Si cette incitation fiscale est attrayante pour les propriétaires d’entreprise, M. Katlai note que les complexités administratives peuvent être importantes. “Il y a une période de détention de deux ans pendant laquelle les employés doivent maintenir la gouvernance. S’ils ne le font pas, le vendeur, qui bénéficie d’une déduction de 10 millions de dollars au titre des plus-values, pourrait perdre cet avantage. C’est risqué pour le vendeur et, s’il existe d’autres solutions pour vendre une entreprise, l’option de l’EOT n’est peut-être pas aussi attrayante.”

Les nouvelles règles relatives aux plus-values sont également peu incitatives pour les salariés, qui ne sont généralement pas soumis à l’impôt sur les plus-values tant qu’ils ne vendent pas leurs actions ou ne perçoivent pas de dividendes, comme les autres détenteurs d’actions.

Tirer les leçons des modèles britannique et américain

La nouvelle législation canadienne s’inspire largement des structures d’actionnariat salarié qui ont fait leurs preuves au Royaume-Uni et aux États-Unis. Au Royaume-Uni, neuf entreprises sur dix qui sont passées à l’actionnariat salarié par le biais d’EOT se déclarent satisfaites du processus et le recommanderaient à d’autres entreprises. De même, aux États-Unis, les ESOP offrent des avantages fiscaux substantiels aux entreprises dont les salariés détiennent au moins 30 % du capital.

La loi sur l’investissement en actions des salariés proposée aux États-Unis, qui permet un financement par emprunt à faible taux d’intérêt de la part de la Small Business Administration, a montré que les cadres politiques peuvent jouer un rôle crucial dans l’expansion de l’actionnariat salarié. Toutefois, M. Katlai ne croit pas qu’il s’agisse d’une carotte financière pour toutes les entreprises du Canada. “Dans certaines zones rurales où les entreprises sont petites et très proches les unes des autres, comme une laiterie de 15 employés en Alberta, l’actionnariat salarié peut fonctionner. Mais il s’agit là d’un scénario de niche. Pour la plupart des entreprises canadiennes, en particulier celles situées à proximité des grands centres, la complexité des règles et l’hésitation des prêteurs rendent cette solution difficile à mettre en œuvre.
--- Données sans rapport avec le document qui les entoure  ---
(** C3. When the stored token decodes to a payload whose [therapist_id]
    claim is a usable (truthy) value, the resolved identifier is that
    value; when no token is stored, and when decoding the stored token
    fails, the resolved identifier is the fallback 35. *)
Theorem resolveTherapistId_spec (st : state) :
  (forall token decoded,
     localStorage st !! "therapyToken" = Some token ->
     jwtDecode token = Some decoded ->
     truthy (opt_member decoded "therapist_id") = true ->
     therapistId (exec resolveTherapistId st) = member decoded "therapist_id")
  /\ (localStorage st !! "therapyToken" = None ->
      therapistId (exec resolveTherapistId st) = Num 35)
  /\ (forall token,
        localStorage st !! "therapyToken" = Some token ->
        jwtDecode token = None ->
        therapistId (exec resolveTherapistId st) = Num 35).
Proof using jwtDecode_empty.
  unfold exec, resolveTherapistId, localStorage_getItem, bind, gets, try_catch.
  split; [|split].
  - intros token decoded Hst Hdec Hid. rewrite Hst.
    rewrite (stored_token_truthy token decoded Hdec). simpl. rewrite Hdec. simpl.
    rewrite Hid. reflexivity.
  - intros Hst. rewrite Hst. reflexivity.
  - intros token Hst Hdec. rewrite Hst.
    destruct (truthy (Str token)); [|reflexivity].
    simpl. rewrite Hdec. reflexivity.
Qed.

Lemma fetches_disabled (answers : list (outcome * outcome)) (st : state) :
  enabled st = false -> fetches answers st = st.
Proof.
  intros H. induction answers as [|[first second] answers IH]; simpl; [reflexivity|].
  unfold fetchTherapist. rewrite H. exact IH.
Qed.

(** C10. When the stored token decodes but its payload has no usable
    [therapist_id] (an absent claim reads as [undefined], which is falsy),
    the resolver changes nothing: the identifier stays [null] and 35 is not
    used; the query is then disabled, and whatever the network would
    answer, any number of fetch attempts leaves the component in the very
    state it had, with no request issued. *)
Theorem resolver_without_claim (st : state) (token : string) (decoded : value)
    (answers : list (outcome * outcome)) :
  therapistId st = Null ->
  localStorage st !! "therapyToken" = Some token ->
  jwtDecode token = Some decoded ->
  truthy (opt_member decoded "therapist_id") = false ->
  resolveTherapistId st = (Ok tt, st)
  /\ therapistId (exec resolveTherapistId st) = Null
  /\ enabled (exec resolveTherapistId st) = false
  /\ fetches answers (exec resolveTherapistId st) = st
  /\ network (fetches answers (exec resolveTherapistId st)) = network st.
Proof using jwtDecode_empty.
  intros Hnull Hst Hdec Hid.
  assert (Hres : resolveTherapistId st = (Ok tt, st)).
  { unfold resolveTherapistId, localStorage_getItem, bind, gets, try_catch.
    rewrite Hst. rewrite (stored_token_truthy token decoded Hdec). simpl.
    rewrite Hdec. simpl. rewrite Hid. reflexivity. }
  assert (Hen : enabled st = false).
  { unfold enabled. rewrite Hnull. reflexivity. }
  unfold exec. rewrite Hres. simpl. rewrite (fetches_disabled answers st Hen).
  repeat split; assumption.
Qed.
Fonds de capital-investissement ou fonds d’actionnariat salarié

Lorsqu’il s’agit de choisir entre la vente à un fonds de capital-investissement ou un plan d’actionnariat salarié, chaque option a ses avantages et ses inconvénients. Le capital-investissement permet généralement un accès plus rapide au capital et peut conduire à une croissance rapide de l’entreprise. Cependant, il entraîne souvent une perte de contrôle, car les sociétés de capital-investissement peuvent restructurer ou revendre l’entreprise. En outre, les ventes de capital-investissement ne bénéficient pas des exonérations d’impôt sur les plus-values dont bénéficient les EOT.

D’autre part, l’actionnariat salarié offre une stabilité à plus long terme et permet de garder le contrôle au niveau local. C’est une bonne option pour les chefs d’entreprise qui souhaitent préserver la culture et la vision de l’entreprise. M. Katlai fait remarquer que “pour de nombreux propriétaires, le choix se résume à leurs objectifs à long terme pour l’entreprise”. Le principal obstacle réside dans le fait que les employés, par l’intermédiaire de la fiducie, doivent être propriétaires de l’entreprise. Cela signifie qu’un prêteur doit être disposé à financer la fiducie pour acheter l’entreprise. Les fiducies d’actionnariat salarié peuvent prendre jusqu’à dix ans pour rembourser entièrement le prêteur, ce qui représente une longue attente pour le prêteur et le vendeur.

Conclusion

M. Katlai estime que les EOT sont une solution de niche et qu’il existe peut-être d’autres options à envisager. “Les propriétaires d’entreprises ordinaires qui vendent une entreprise typique continueront probablement à donner la priorité aux avantages fiscaux traditionnels, tels que l’incitation à l’innovation pour les entrepreneurs canadiens et l’exonération à vie des plus-values. Toutefois, pour les grandes entreprises, qui se vendent entre 50 et 100 millions de dollars, les fiducies d’actionnariat salarié pourraient devenir une option, à condition qu’un capital mezzanine ou un autre type de prêt soit disponible pour financer la vente”.